Patients with Friedreich ataxia typically die of cardiomyopathy, marked by myocardial fibrosis and abnormal left ventricular (LV) geometry. We measured procollagen I carboxyterminal propeptide (PICP), a serum biomarker of collagen production, and characterized genotypes, phenotypes, and outcomes in these patients. Twenty-nine patients with Friedreich ataxia (mean age, 34.2 ± 2.2 yr) and 29 healthy subjects (mean age, 32.5 ± 1.1 yr) underwent serum PICP measurements. Patients underwent cardiac magnetic resonance imaging and outcome evaluations at baseline and 12 months. Baseline PICP values were significantly higher in the patients than in the control group (1,048 ± 77 vs 614 ± 23 ng/mL; P <0.001); severity of genetic abnormality did not indicate severity of PICP elevation. Higher PICP levels corresponded to greater LV concentric remodeling only at baseline (r=0.37, P <0.05). Higher baseline PICP strongly indicated subsequent increases in LV end-diastolic volume (r=0.52, P=0.02).
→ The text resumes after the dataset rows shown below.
(* ===== verification/VmcsHost.v ===== *)
(** * Host state of the VMCS

    The namespaces of the headers [vmcs/*_host_state_fields.h]. *)
From S2P Require Import Prelude Bits EptEntry Vmcs MsrFields.

(** ** 16-bit host state *)

Module host_es_selector.
Definition reg : vmcs_reg := VmcsReg 0x0000000000000C00 "host_es_selector" true (ret true).
Definition rpl : vmcs_field := VmcsField reg "rpl" (Field 0x00000003 0).
Definition ti : vmcs_flag := VmcsFlag reg "ti" (Flag 0x00000004 2).
Definition index : vmcs_field := VmcsField reg "index" (Field 0x0000FFF8 3).
Definition parts : list vmcs_part := [p_field rpl; p_flag ti; p_field index].
End host_es_selector.

Module host_cs_selector.
Definition reg : vmcs_reg := VmcsReg 0x0000000000000C02 "host_cs_selector" true (ret true).
Definition rpl : vmcs_field := VmcsField reg "rpl" (Field 0x00000003 0).
Definition ti : vmcs_flag := VmcsFlag reg "ti" (Flag 0x00000004 2).
Definition index : vmcs_field := VmcsField reg "index" (Field 0x0000FFF8 3).
Definition parts : list vmcs_part := [p_field rpl; p_flag ti; p_field index].
End host_cs_selector.

Module host_ss_selector.
Definition reg : vmcs_reg := VmcsReg 0x0000000000000C04 "host_ss_selector" true (ret true).
Definition rpl : vmcs_field := VmcsField reg "rpl" (Field 0x00000003 0).
Definition ti : vmcs_flag := VmcsFlag reg "ti" (Flag 0x00000004 2).
Definition index : vmcs_field := VmcsField reg "index" (Field 0x0000FFF8 3).
Definition parts : list vmcs_part := [p_field rpl; p_flag ti; p_field index].
End host_ss_selector.

Module host_ds_selector.
Definition reg : vmcs_reg := VmcsReg 0x0000000000000C06 "host_ds_selector" true (ret true).
Definition rpl : vmcs_field := VmcsField reg "rpl" (Field 0x00000003 0).
Definition ti : vmcs_flag := VmcsFlag reg "ti" (Flag 0x00000004 2).
Definition index : vmcs_field := VmcsField reg "index" (Field 0x0000FFF8 3).
Definition parts : list vmcs_part := [p_field rpl; p_flag ti; p_field index].
End host_ds_selector.

Module host_fs_selector.
Definition reg : vmcs_reg := VmcsReg 0x0000000000000C08 "host_fs_selector" true (ret true).
Definition rpl : vmcs_field := VmcsField reg "rpl" (Field 0x00000003 0).
Definition ti : vmcs_flag := VmcsFlag reg "ti" (Flag 0x00000004 2).
Definition index : vmcs_field := VmcsField reg "index" (Field 0x0000FFF8 3).
Definition parts : list vmcs_part := [p_field rpl; p_flag ti; p_field index].
End host_fs_selector.

Module host_gs_selector.
Definition reg : vmcs_reg := VmcsReg 0x0000000000000C0A "host_gs_selector" true (ret true).
Definition rpl : vmcs_field := VmcsField reg "rpl" (Field 0x00000003 0).
Definition ti : vmcs_flag := VmcsFlag reg "ti" (Flag 0x00000004 2).
Definition index : vmcs_field := VmcsField reg "index" (Field 0x0000FFF8 3).
Definition parts : list vmcs_part := [p_field rpl; p_flag ti; p_field index].
End host_gs_selector.

Module host_tr_selector.
Definition reg : vmcs_reg := VmcsReg 0x0000000000000C0C "host_tr_selector" true (ret true).
Definition rpl : vmcs_field := VmcsField reg "rpl" (Field 0x00000003 0).
Definition ti : vmcs_flag := VmcsFlag reg "ti" (Flag 0x00000004 2).
Definition index : vmcs_field := VmcsField reg "index" (Field 0x0000FFF8 3).
Definition parts : list vmcs_part := [p_field rpl; p_flag ti; p_field index].
End host_tr_selector.

(** The registers of this header and their parts *)
Definition host_16 : list (vmcs_reg * list vmcs_part) :=
  [(host_es_selector.reg, host_es_selector.parts);
   (host_cs_selector.reg, host_cs_selector.parts);
   (host_ss_selector.reg, host_ss_selector.parts);
   (host_ds_selector.reg, host_ds_selector.parts);
   (host_fs_selector.reg, host_fs_selector.parts);
   (host_gs_selector.reg, host_gs_selector.parts); (host_tr_selector.reg, host_tr_selector.parts)].

(** ** 32-bit host state *)

Module host_ia32_sysenter_cs.
Definition reg : vmcs_reg := VmcsReg 0x0000000000004C00 "host_ia32_sysenter_cs" true (ret true).
Definition parts : list vmcs_part := [].
End host_ia32_sysenter_cs.

(** The registers of this header and their parts *)
Definition host_32 : list (vmcs_reg * list vmcs_part) :=
  [(host_ia32_sysenter_cs.reg, host_ia32_sysenter_cs.parts)].

(** ** 64-bit host state *)

Module host_ia32_pat.
Definition reg : vmcs_reg := VmcsReg 0x0000000000002C00 "host_ia32_pat" true (is_allowed1 ia32_vmx_true_exit_ctls.load_ia32_pat).
Definition pa0 : vmcs_field := VmcsField reg "pa0" (Field 0x00000000000000FF 0).
Definition pa0_memory_type : vmcs_field := VmcsField reg "memory_type" (Field 0x0000000000000007 0).
Definition pa0_reserved : vmcs_field := VmcsField reg "reserved" (Field 0x00000000000000F8 3).
Definition pa1 : vmcs_field := VmcsField reg "pa1" (Field 0x000000000000FF00 8).
Definition pa1_memory_type : vmcs_field := VmcsField reg "memory_type" (Field 0x0000000000000700 8).
Definition pa1_reserved : vmcs_field := VmcsField reg "reserved" (Field 0x000000000000F800 11).
Definition pa2 : vmcs_field := VmcsField reg "pa2" (Field 0x0000000000FF0000 16).
Definition pa2_memory_type : vmcs_field := VmcsField reg "memory_type" (Field 0x0000000000070000 16).
Definition pa2_reserved : vmcs_field := VmcsField reg "reserved" (Field 0x0000000000F80000 19).
Definition pa3 : vmcs_field := VmcsField reg "pa3" (Field 0x00000000FF000000 24).
Definition pa3_memory_type : vmcs_field := VmcsField reg "memory_type" (Field 0x0000000007000000 24).
Definition pa3_reserved : vmcs_field := VmcsField reg "reserved" (Field 0x00000000F8000000 27).
Definition pa4 : vmcs_field := VmcsField reg "pa4" (Field 0x000000FF00000000 32).
Definition pa4_memory_type : vmcs_field := VmcsField reg "memory_type" (Field 0x0000000700000000 32).
Definition pa4_reserved : vmcs_field := VmcsField reg "reserved" (Field 0x000000F800000000 35).
Definition pa5 : vmcs_field := VmcsField reg "pa5" (Field 0x0000FF0000000000 40).
Definition pa5_memory_type : vmcs_field := VmcsField reg "memory_type" (Field 0x0000070000000000 40).
Definition pa5_reserved : vmcs_field := VmcsField reg "reserved" (Field 0x0000F80000000000 43).
Definition pa6 : vmcs_field := VmcsField reg "pa6" (Field 0x00FF000000000000 48).
Definition pa6_memory_type : vmcs_field := VmcsField reg "memory_type" (Field 0x0007000000000000 48).
Definition pa6_reserved : vmcs_field := VmcsField reg "reserved" (Field 0x00F8000000000000 51).
Definition pa7 : vmcs_field := VmcsField reg "pa7" (Field 0xFF00000000000000 56).
Definition pa7_memory_type : vmcs_field := VmcsField reg "memory_type" (Field 0x0700000000000000 56).
Definition pa7_reserved : vmcs_field := VmcsField reg "reserved" (Field 0xF800000000000000 59).
Definition parts : list vmcs_part := [p_field pa0; p_field pa1; p_field pa2; p_field pa3; p_field pa4; p_field pa5; p_field pa6;
   p_field pa7].
Definition sub_parts : list vmcs_part := [p_field pa0_memory_type; p_field pa0_reserved; p_field pa1_memory_type; p_field pa1_reserved;
   p_field pa2_memory_type; p_field pa2_reserved; p_field pa3_memory_type; p_field pa3_reserved;
   p_field pa4_memory_type; p_field pa4_reserved; p_field pa5_memory_type; p_field pa5_reserved;
   p_field pa6_memory_type; p_field pa6_reserved; p_field pa7_memory_type; p_field pa7_reserved].
End host_ia32_pat.

Module host_ia32_efer.
Definition reg : vmcs_reg := VmcsReg 0x0000000000002C02 "host_ia32_efer" true (is_allowed1 ia32_vmx_true_exit_ctls.load_ia32_efer).
Definition sce : vmcs_flag := VmcsFlag reg "sce" (Flag 0x0000000000000001 0).
Definition lme : vmcs_flag := VmcsFlag reg "lme" (Flag 0x0000000000000100 8).
Definition lma : vmcs_flag := VmcsFlag reg "lma" (Flag 0x0000000000000400 10).
Definition nxe : vmcs_flag := VmcsFlag reg "nxe" (Flag 0x0000000000000800 11).
Definition reserved : vmcs_field := VmcsField reg "reserved" (Field 0xFFFFFFFFFFFFF2FE 0).
Definition parts : list vmcs_part := [p_flag sce; p_flag lme; p_flag lma; p_flag nxe; p_field reserved].
End host_ia32_efer.

Module host_ia32_perf_global_ctrl.
Definition reg : vmcs_reg := VmcsReg 0x0000000000002C04 "host_ia32_perf_global_ctrl" true (is_allowed1 ia32_vmx_true_exit_ctls.load_ia32_perf_global_ctrl).
Definition reserved : vmcs_field := VmcsField reg "reserved" (Field 0xFFFFFFF8FFFFFFFC 0).
Definition parts : list vmcs_part := [p_field reserved].
End host_ia32_perf_global_ctrl.

(** The registers of this header and their parts *)
Definition host_64 : list (vmcs_reg * list vmcs_part) :=
  [(host_ia32_pat.reg, host_ia32_pat.parts); (host_ia32_pat.reg, host_ia32_pat.sub_parts);
   (host_ia32_efer.reg, host_ia32_efer.parts);
   (host_ia32_perf_global_ctrl.reg, host_ia32_perf_global_ctrl.parts)].

(** ** Natural-width host state *)

Module host_cr0.
Definition reg : vmcs_reg := VmcsReg 0x0000000000006C00 "host_cr0" true (ret true).
Definition protection_enable : vmcs_flag := VmcsFlag reg "protection_enable" (Flag 0x0000000000000001 0).
Definition monitor_coprocessor : vmcs_flag := VmcsFlag reg "monitor_coprocessor" (Flag 0x0000000000000002 1).
Definition emulation : vmcs_flag := VmcsFlag reg "emulation" (Flag 0x0000000000000004 2).
Definition task_switched : vmcs_flag := VmcsFlag reg "task_switched" (Flag 0x0000000000000008 3).
Definition extension_type : vmcs_flag := VmcsFlag reg "extension_type" (Flag 0x0000000000000010 4).
Definition numeric_error : vmcs_flag := VmcsFlag reg "numeric_error" (Flag 0x0000000000000020 5).
Definition write_protect : vmcs_flag := VmcsFlag reg "write_protect" (Flag 0x0000000000010000 16).
Definition alignment_mask : vmcs_flag := VmcsFlag reg "alignment_mask" (Flag 0x0000000000040000 18).
Definition not_write_through : vmcs_flag := VmcsFlag reg "not_write_through" (Flag 0x0000000020000000 29).
Definition cache_disable : vmcs_flag := VmcsFlag reg "cache_disable" (Flag 0x0000000040000000 30).
Definition paging : vmcs_flag := VmcsFlag reg "paging" (Flag 0x0000000080000000 31).
Definition parts : list vmcs_part := [p_flag protection_enable; p_flag monitor_coprocessor; p_flag emulation; p_flag task_switched;
   p_flag extension_type; p_flag numeric_error; p_flag write_protect; p_flag alignment_mask;
   p_flag not_write_through; p_flag cache_disable; p_flag paging].
End host_cr0.

Module host_cr3.
Definition reg : vmcs_reg := VmcsReg 0x0000000000006C02 "host_cr3" true (ret true).
Definition parts : list vmcs_part := [].
End host_cr3.

Module host_cr4.
Definition reg : vmcs_reg := VmcsReg 0x0000000000006C04 "host_cr4" true (ret true).
Definition v8086_mode_extensions : vmcs_flag := VmcsFlag reg "v8086_mode_extensions" (Flag 0x0000000000000001 0).
Definition protected_mode_virtual_interrupts : vmcs_flag := VmcsFlag reg "protected_mode_virtual_interrupts" (Flag 0x0000000000000002 1).
Definition time_stamp_disable : vmcs_flag := VmcsFlag reg "time_stamp_disable" (Flag 0x0000000000000004 2).
Definition debugging_extensions : vmcs_flag := VmcsFlag reg "debugging_extensions" (Flag 0x0000000000000008 3).
Definition page_size_extensions : vmcs_flag := VmcsFlag reg "page_size_extensions" (Flag 0x0000000000000010 4).
Definition physical_address_extensions : vmcs_flag := VmcsFlag reg "physical_address_extensions" (Flag 0x0000000000000020 5).
Definition machine_check_enable : vmcs_flag := VmcsFlag reg "machine_check_enable" (Flag 0x0000000000000040 6).
Definition page_global_enable : vmcs_flag := VmcsFlag reg "page_global_enable" (Flag 0x0000000000000080 7).
Definition performance_monitor_counter_enable : vmcs_flag := VmcsFlag reg "performance_monitor_counter_enable" (Flag 0x0000000000000100 8).
Definition osfxsr : vmcs_flag := VmcsFlag reg "osfxsr" (Flag 0x0000000000000200 9).
Definition osxmmexcpt : vmcs_flag := VmcsFlag reg "osxmmexcpt" (Flag 0x0000000000000400 10).
Definition vmx_enable_bit : vmcs_flag := VmcsFlag reg "vmx_enable_bit" (Flag 0x0000000000002000 13).
Definition smx_enable_bit : vmcs_flag := VmcsFlag reg "smx_enable_bit" (Flag 0x0000000000004000 14).
Definition fsgsbase_enable_bit : vmcs_flag := VmcsFlag reg "fsgsbase_enable_bit" (Flag 0x0000000000010000 16).
Definition pcid_enable_bit : vmcs_flag := VmcsFlag reg "pcid_enable_bit" (Flag 0x0000000000020000 17).
Definition osxsave : vmcs_flag := VmcsFlag reg "osxsave" (Flag 0x0000000000040000 18).
Definition smep_enable_bit : vmcs_flag := VmcsFlag reg "smep_enable_bit" (Flag 0x0000000000100000 20).
Definition smap_enable_bit : vmcs_flag := VmcsFlag reg "smap_enable_bit" (Flag 0x0000000000200000 21).
Definition protection_key_enable_bit : vmcs_flag := VmcsFlag reg "protection_key_enable_bit" (Flag 0x0000000000400000 22).
Definition parts : list vmcs_part := [p_flag v8086_mode_extensions; p_flag protected_mode_virtual_interrupts;
   p_flag time_stamp_disable; p_flag debugging_extensions; p_flag page_size_extensions;
   p_flag physical_address_extensions; p_flag machine_check_enable; p_flag page_global_enable;
   p_flag performance_monitor_counter_enable; p_flag osfxsr; p_flag osxmmexcpt;
   p_flag vmx_enable_bit; p_flag smx_enable_bit; p_flag fsgsbase_enable_bit;
   p_flag pcid_enable_bit; p_flag osxsave; p_flag smep_enable_bit; p_flag smap_enable_bit;
   p_flag protection_key_enable_bit].
End host_cr4.

Module host_fs_base.
Definition reg : vmcs_reg := VmcsReg 0x0000000000006C06 "host_fs_base" true (ret true).
Definition parts : list vmcs_part := [].
End host_fs_base.

Module host_gs_base.
Definition reg : vmcs_reg := VmcsReg 0x0000000000006C08 "host_gs_base" true (ret true).
Definition parts : list vmcs_part := [].
End host_gs_base.

Module host_tr_base.
Definition reg : vmcs_reg := VmcsReg 0x0000000000006C0A "host_tr_base" true (ret true).
Definition parts : list vmcs_part := [].
End host_tr_base.

Module host_gdtr_base.
Definition reg : vmcs_reg := VmcsReg 0x0000000000006C0C "host_gdtr_base" true (ret true).
Definition parts : list vmcs_part := [].
End host_gdtr_base.

Module host_idtr_base.
Definition reg : vmcs_reg := VmcsReg 0x0000000000006C0E "host_idtr_base" true (ret true).
Definition parts : list vmcs_part := [].
End host_idtr_base.

Module host_ia32_sysenter_esp.
Definition reg : vmcs_reg := VmcsReg 0x0000000000006C10 "host_ia32_sysenter_esp" true (ret true).
Definition parts : list vmcs_part := [].
End host_ia32_sysenter_esp.

Module host_ia32_sysenter_eip.
Definition reg : vmcs_reg := VmcsReg 0x0000000000006C12 "host_ia32_sysenter_eip" true (ret true).
Definition parts : list vmcs_part := [].
End host_ia32_sysenter_eip.

Module host_rsp.
Definition reg : vmcs_reg := VmcsReg 0x0000000000006C14 "host_rsp" true (ret true).
Definition parts : list vmcs_part := [].
End host_rsp.

Module host_rip.
Definition reg : vmcs_reg := VmcsReg 0x0000000000006C16 "host_rip" true (ret true).
Definition parts : list vmcs_part := [].
End host_rip.

(** The registers of this header and their parts *)
Definition host_natural : list (vmcs_reg * list vmcs_part) :=
  [(host_cr0.reg, host_cr0.parts); (host_cr3.reg, host_cr3.parts);
   (host_cr4.reg, host_cr4.parts); (host_fs_base.reg, host_fs_base.parts);
   (host_gs_base.reg, host_gs_base.parts); (host_tr_base.reg, host_tr_base.parts);
   (host_gdtr_base.reg, host_gdtr_base.parts); (host_idtr_base.reg, host_idtr_base.parts);
   (host_ia32_sysenter_esp.reg, host_ia32_sysenter_esp.parts);
   (host_ia32_sysenter_eip.reg, host_ia32_sysenter_eip.parts); (host_rsp.reg, host_rsp.parts);
   (host_rip.reg, host_rip.parts)].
The PICP levels did not distinguish between 14 patients with evident myocardial fibrosis identified through positive late gadolinium enhancement and 15 who had no enhancement (1,067 ± 125 vs 1,030 ± 98 ng/mL; P=0.82). At 12 months, cardiac events had occurred in 3 of 14 fibrosis-positive and none of 15 fibrosis-negative patients (P=0.1); their baseline PICP levels were similar. We conclude that PICP, a serum marker of collagen synthesis, is elevated in Friedreich ataxia and indicates baseline abnormal LV geometry and subsequent dilation. Cardiac magnetic resonance and PICP warrant consideration as complementary biomarkers in therapeutic trials of Friedreich ataxia cardiomyopathy.